From the top of the entries below through the line containing "[str], [list] or", return every line exactly as written, please, and stop there.

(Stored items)
---

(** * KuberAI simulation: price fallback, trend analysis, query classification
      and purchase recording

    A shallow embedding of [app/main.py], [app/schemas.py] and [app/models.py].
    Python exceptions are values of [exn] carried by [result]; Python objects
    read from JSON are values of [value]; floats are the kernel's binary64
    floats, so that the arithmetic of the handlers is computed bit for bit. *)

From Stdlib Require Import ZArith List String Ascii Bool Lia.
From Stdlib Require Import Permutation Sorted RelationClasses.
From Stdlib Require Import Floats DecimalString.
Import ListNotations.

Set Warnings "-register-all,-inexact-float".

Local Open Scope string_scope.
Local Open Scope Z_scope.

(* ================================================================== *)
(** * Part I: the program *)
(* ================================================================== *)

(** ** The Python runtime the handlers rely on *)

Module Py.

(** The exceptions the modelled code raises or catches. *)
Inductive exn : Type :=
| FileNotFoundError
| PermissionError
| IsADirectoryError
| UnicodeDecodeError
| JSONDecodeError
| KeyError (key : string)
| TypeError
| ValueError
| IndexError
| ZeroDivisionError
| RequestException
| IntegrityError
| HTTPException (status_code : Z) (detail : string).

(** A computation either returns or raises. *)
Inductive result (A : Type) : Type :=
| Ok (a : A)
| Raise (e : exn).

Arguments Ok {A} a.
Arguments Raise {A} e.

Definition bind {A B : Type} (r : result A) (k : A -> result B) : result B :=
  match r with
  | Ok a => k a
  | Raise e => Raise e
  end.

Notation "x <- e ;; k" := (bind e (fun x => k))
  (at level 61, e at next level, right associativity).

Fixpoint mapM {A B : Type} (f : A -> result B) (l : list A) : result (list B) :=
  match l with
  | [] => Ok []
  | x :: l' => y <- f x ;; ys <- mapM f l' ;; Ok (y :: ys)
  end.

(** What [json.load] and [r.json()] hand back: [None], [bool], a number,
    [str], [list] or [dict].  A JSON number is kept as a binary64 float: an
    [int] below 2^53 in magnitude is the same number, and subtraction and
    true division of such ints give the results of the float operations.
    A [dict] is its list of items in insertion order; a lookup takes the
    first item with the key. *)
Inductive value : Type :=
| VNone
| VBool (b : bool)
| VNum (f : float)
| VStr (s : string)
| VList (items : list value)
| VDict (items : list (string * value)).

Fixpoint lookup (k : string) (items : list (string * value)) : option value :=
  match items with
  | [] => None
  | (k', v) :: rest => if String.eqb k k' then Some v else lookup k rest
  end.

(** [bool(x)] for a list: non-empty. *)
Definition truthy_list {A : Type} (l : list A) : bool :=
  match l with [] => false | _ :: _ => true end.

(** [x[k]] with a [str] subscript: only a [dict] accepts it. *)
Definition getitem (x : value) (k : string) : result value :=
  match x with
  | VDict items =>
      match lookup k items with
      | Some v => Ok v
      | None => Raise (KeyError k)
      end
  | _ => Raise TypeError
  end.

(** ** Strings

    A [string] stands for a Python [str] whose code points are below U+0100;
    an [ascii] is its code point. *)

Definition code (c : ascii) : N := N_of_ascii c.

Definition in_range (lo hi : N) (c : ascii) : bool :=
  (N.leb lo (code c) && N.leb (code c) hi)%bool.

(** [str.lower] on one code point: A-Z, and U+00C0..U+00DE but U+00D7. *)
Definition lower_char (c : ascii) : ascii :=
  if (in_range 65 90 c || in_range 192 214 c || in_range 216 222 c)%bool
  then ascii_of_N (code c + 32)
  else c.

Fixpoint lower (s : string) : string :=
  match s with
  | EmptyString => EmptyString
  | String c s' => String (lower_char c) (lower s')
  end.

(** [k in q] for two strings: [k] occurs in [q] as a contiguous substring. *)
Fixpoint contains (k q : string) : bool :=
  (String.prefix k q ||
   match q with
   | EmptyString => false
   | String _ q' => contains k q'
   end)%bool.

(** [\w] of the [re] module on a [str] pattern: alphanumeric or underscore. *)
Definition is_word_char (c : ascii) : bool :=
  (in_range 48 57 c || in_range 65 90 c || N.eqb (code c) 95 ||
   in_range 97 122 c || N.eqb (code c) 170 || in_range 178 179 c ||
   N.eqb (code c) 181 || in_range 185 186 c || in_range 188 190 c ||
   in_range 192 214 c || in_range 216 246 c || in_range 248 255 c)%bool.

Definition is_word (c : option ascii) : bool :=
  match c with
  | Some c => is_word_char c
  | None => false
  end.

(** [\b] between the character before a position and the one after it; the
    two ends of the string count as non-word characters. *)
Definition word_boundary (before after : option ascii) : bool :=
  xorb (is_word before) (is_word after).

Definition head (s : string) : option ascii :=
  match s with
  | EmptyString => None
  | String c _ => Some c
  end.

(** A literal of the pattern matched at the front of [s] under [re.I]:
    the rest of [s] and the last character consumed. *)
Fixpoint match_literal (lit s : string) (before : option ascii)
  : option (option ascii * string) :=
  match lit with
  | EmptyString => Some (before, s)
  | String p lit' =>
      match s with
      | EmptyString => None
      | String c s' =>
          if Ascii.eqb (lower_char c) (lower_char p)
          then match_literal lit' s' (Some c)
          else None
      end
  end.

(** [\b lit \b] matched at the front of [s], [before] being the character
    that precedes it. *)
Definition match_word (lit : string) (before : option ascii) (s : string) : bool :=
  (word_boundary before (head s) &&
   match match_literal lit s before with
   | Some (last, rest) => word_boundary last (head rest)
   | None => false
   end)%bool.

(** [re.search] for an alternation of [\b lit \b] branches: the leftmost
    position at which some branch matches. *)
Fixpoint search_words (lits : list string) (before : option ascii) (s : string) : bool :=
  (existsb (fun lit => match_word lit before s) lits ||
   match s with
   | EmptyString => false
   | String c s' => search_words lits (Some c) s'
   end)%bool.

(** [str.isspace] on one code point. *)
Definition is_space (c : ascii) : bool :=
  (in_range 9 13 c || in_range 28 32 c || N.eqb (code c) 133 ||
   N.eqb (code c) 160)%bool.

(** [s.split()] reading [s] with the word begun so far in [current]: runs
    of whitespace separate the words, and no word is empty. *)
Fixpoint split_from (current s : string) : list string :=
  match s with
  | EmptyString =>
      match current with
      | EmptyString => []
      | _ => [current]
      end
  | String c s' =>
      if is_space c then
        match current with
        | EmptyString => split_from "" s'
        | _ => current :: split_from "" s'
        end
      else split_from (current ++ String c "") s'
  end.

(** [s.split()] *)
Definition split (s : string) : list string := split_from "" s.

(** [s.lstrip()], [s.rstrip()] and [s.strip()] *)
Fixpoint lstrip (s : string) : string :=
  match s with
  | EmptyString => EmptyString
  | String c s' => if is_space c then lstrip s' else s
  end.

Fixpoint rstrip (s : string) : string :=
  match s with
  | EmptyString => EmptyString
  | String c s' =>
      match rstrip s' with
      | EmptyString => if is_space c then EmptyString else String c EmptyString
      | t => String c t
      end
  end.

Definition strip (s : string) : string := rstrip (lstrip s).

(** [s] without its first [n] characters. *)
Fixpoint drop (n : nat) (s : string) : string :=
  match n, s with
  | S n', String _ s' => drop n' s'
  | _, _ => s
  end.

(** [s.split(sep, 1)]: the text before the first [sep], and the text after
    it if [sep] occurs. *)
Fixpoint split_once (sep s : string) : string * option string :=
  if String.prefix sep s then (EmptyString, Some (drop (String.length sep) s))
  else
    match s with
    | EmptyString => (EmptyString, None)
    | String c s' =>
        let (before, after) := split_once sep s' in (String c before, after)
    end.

---

- _EXPECTED ANSWER_
(** * KuberAI simulation: price fallback, trend analysis, query classification
      and purchase recording

    A shallow embedding of [app/main.py], [app/schemas.py] and [app/models.py].
    Python exceptions are values of [exn] carried by [result]; Python objects
    read from JSON are values of [value]; floats are the kernel's binary64
    floats, so that the arithmetic of the handlers is computed bit for bit. *)

From Stdlib Require Import ZArith List String Ascii Bool Lia.
From Stdlib Require Import Permutation Sorted RelationClasses.
From Stdlib Require Import Floats DecimalString.
Import ListNotations.

Set Warnings "-register-all,-inexact-float".

Local Open Scope string_scope.
Local Open Scope Z_scope.

(* ================================================================== *)
(** * Part I: the program *)
(* ================================================================== *)

(** ** The Python runtime the handlers rely on *)

Module Py.

(** The exceptions the modelled code raises or catches. *)
Inductive exn : Type :=
| FileNotFoundError
| PermissionError
| IsADirectoryError
| UnicodeDecodeError
| JSONDecodeError
| KeyError (key : string)
| TypeError
| ValueError
| IndexError
| ZeroDivisionError
| RequestException
| IntegrityError
| HTTPException (status_code : Z) (detail : string).

(** A computation either returns or raises. *)
Inductive result (A : Type) : Type :=
| Ok (a : A)
| Raise (e : exn).

Arguments Ok {A} a.
Arguments Raise {A} e.

Definition bind {A B : Type} (r : result A) (k : A -> result B) : result B :=
  match r with
  | Ok a => k a
  | Raise e => Raise e
  end.

Notation "x <- e ;; k" := (bind e (fun x => k))
  (at level 61, e at next level, right associativity).

Fixpoint mapM {A B : Type} (f : A -> result B) (l : list A) : result (list B) :=
  match l with
  | [] => Ok []
  | x :: l' => y <- f x ;; ys <- mapM f l' ;; Ok (y :: ys)
  end.

(** What [json.load] and [r.json()] hand back: [None], [bool], a number,
    [str], [list] or [dict].  A JSON number is kept as a binary64 float: an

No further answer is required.